Bilder-Netzwerke wie das erste AlexNet wuchsen stetig an, haben mit ResNet-50 eine Tiefe von 50 Iterationen erreicht und sind selbst damit nicht mehr die größten Netzwerke dieser Art. Inception-v4 als derzeit größtes Netzwerk dieser Art umfasst mehrere Milliarden Bilder und verlangt nach der 350fachen Menge an Speicher und Bandbreite im Vergleich zu den ersten Netzwerken. Auch solche für das Erkennen von Sprache sind inzwischen um das 30fache komplexer und solche für Übersetzungen in nahezu Echtzeit um den Faktor zehn.
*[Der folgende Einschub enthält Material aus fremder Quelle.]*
Lemma delete_all_lookup (m : gmap Z host) ps p :
  foldl (fun m p => delete p m) m ps !! p = if decide (p ∈ ps) then None else m !! p.
Proof.
  revert m. induction ps as [|q ps IH]; intros m; simpl; [done|]. rewrite IH.
  destruct (decide (p ∈ ps)) as [Hin|Hnin], (decide (p ∈ q :: ps)) as [Hin'|Hnin']; try done; [set_solver| |].
  - assert (p = q) as -> by set_solver. apply lookup_delete_eq.
  - apply lookup_delete_ne. set_solver.
Qed.

Lemma ring_add_inv r h n : ring_inv r -> ring_inv (add_host_with_points r h n).
Proof.
  intros Hr. unfold add_host_with_points. destruct (hosts r !! h) eqn:Hh; [done|]. intros p h'. simpl.
  rewrite insert_all_lookup. destruct (decide (p ∈ points h n)) as [Hp|Hp].
  - intros [= <-]. exists n. by rewrite lookup_insert_eq.
  - intros (n' & Hn' & Hp')%Hr. exists n'. rewrite lookup_insert_ne; [done|]. by intros ->; rewrite Hh in Hn'.
Qed.

Lemma ring_remove_inv r h : ring_inv r -> ring_inv (remove_host r h).1.
Proof.
  intros Hr. unfold remove_host. destruct (hosts r !! h) as [n|] eqn:Hh; [|done]. intros p h'. simpl.
  rewrite delete_all_lookup. destruct (decide (p ∈ points h n)) as [Hp|Hp]; [done|].
  intros (n' & Hn' & Hp')%Hr. exists n'. rewrite lookup_delete_ne; [done|]. intros ->. by simplify_eq.
Qed.

Lemma ring_run_inv replicas os : ring_inv (foldl ring_step (ring_new replicas) os).
Proof.
  assert (Hgen : forall r, ring_inv r -> ring_inv (foldl ring_step r os)).
  { induction os as [|o os IH]; intros r Hr; [done|]. apply IH.
    destruct o; [by apply ring_add_inv|by apply ring_add_inv|by apply ring_remove_inv]. }
  apply Hgen. intros p h. simpl. by rewrite lookup_empty.
Qed.

Lemma ring_inv_u64 r : ring_inv r -> u64_ring (ring r).
Proof.
  intros Hr p h (n & _ & Hp)%Hr. apply list_elem_of_fmap in Hp as (i & -> & _). apply virtual_node_u64.
Qed.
Dabei haben sich inzwischen auch schon vier unterschiedliche Arten von Deep-Learning-Netzwerken entwickelt. Die ersten waren die sogenannten Convolutional Networks. Grundsätzlich besteht die Struktur eines klassischen Convolutional Neural Networks aus einem oder mehreren Convolutional Layern, gefolgt von einem Pooling Layer. Diese Einheit kann sich prinzipiell beliebig oft wiederholen, bei ausreichend Wiederholungen spricht man dann von Deep Convolutional Neural Networks. Vor allem solche Netzwerke die sich mit Bildern oder Videos beschäftigen verwenden Convolutional Networks.
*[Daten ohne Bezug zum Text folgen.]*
(* ===== verification/Nmcp.v ===== *)
(** * NMCP: frames and the shared-memory ring

    [velocity-nmcp-protocol]: the frame format of [frame.rs], and the ring of 64
    slots in a shared file through which the client of [shmem.rs] calls a server.
    Client and server are two programs whose steps, one file operation each,
    interleave in every order a schedule says; the router behind the server is a
    parameter.  The theorems: frames round trip, every call is dispatched exactly
    once and answered with its own response, and every fair schedule answers all
    calls. *)

From S2P Require Import Prelude.

(** ** Frames *)

Module Frame.

Definition NMCP_MAGIC : Z := 0x50434D4E.
Definition NMCP_HEADER_SIZE : nat := 16.

Record NmcpFrame : Type := mkFrame {
  frame_type : Z;
  sequence_id : Z;
  payload : bytes;
}.

Definition to_bytes (f : NmcpFrame) : bytes :=
  le_bytes 4 NMCP_MAGIC ++ le_bytes 4 (frame_type f) ++
  le_bytes 4 (wrap 32 (Z.of_nat (length (payload f)))) ++ le_bytes 4 (sequence_id f) ++ payload f.

Definition from_bytes (data : bytes) : option NmcpFrame :=
  if (length data <? NMCP_HEADER_SIZE)%nat then None
  else if negb (le_val (slice 0 4 data) =? NMCP_MAGIC) then None
  else
    let frame_type := le_val (slice 4 8 data) in
    let payload_len := le_val (slice 8 12 data) in
    let sequence_id := le_val (slice 12 16 data) in
    if Z.of_nat (length data) <? Z.of_nat NMCP_HEADER_SIZE + payload_len then None
    else Some (mkFrame frame_type sequence_id
                 (slice NMCP_HEADER_SIZE (NMCP_HEADER_SIZE + Z.to_nat payload_len) data)).

(** The values the fields of a frame can have, with a payload below 4 GiB. *)
Record frame_ok (f : NmcpFrame) : Prop := {
  ok_type : u32 (frame_type f);
  ok_seq : u32 (sequence_id f);
  ok_payload : is_bytes (payload f);
  ok_length : u32 (Z.of_nat (length (payload f)));
}.

Lemma to_bytes_length f : length (to_bytes f) = (16 + length (payload f))%nat.
Proof. unfold to_bytes. rewrite !length_app, !le_bytes_length. lia. Qed.

Lemma to_bytes_is_bytes f : is_bytes (payload f) -> is_bytes (to_bytes f).
Proof. intros. unfold to_bytes. repeat apply Forall_app_2; auto with velocity. Qed.

Lemma header_fields f rest :
  frame_ok f ->
  let d := to_bytes f ++ rest in
  le_val (slice 0 4 d) = NMCP_MAGIC /\ le_val (slice 4 8 d) = frame_type f /\
  le_val (slice 8 12 d) = Z.of_nat (length (payload f)) /\ le_val (slice 12 16 d) = sequence_id f /\
  forall n, slice 16 (16 + n) d = take n (payload f ++ rest).
Proof.
  intros [Ht Hs _ Hl]. unfold to_bytes. rewrite <- !app_assoc.
  rewrite wrap_id by done. split_and!; try intros n; read_fields.
  all: try (apply (le_val_le_bytes_fits 4 32); done).
  unfold slice. rewrite drop_0. f_equal. lia.
Qed.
Recurrent Networks entsprechen in etwa dem, wie unser Gehirn funktioniert. Hier gibt es direkte Verbindungen zwischen den verschiedenen Ebenen, sodass sich solche Netzwerke beispielsweise für die Sprach- oder Handschrifterkennung eignen. Dritte Kategorie sind die Generative Adversarial Networks, bei denen zwei Deep-Learning-Netzwerke gegeneinander arbeiten, um sich gegenseitig zu verbessern. Während das eine Netzwerk beispielsweise versucht ein bestimmtes Verhalten nachzuahmen, versucht das zweite Netzwerk nachzuweisen, dass es sich dabei um künstlich erstellte Daten handelt. Ein Beispiel wäre ein Netzwerk welches versucht einen berühmten Maler nachzuahmen, während das zweite Netzwerk versucht diese als Fälschung nachzuweisen.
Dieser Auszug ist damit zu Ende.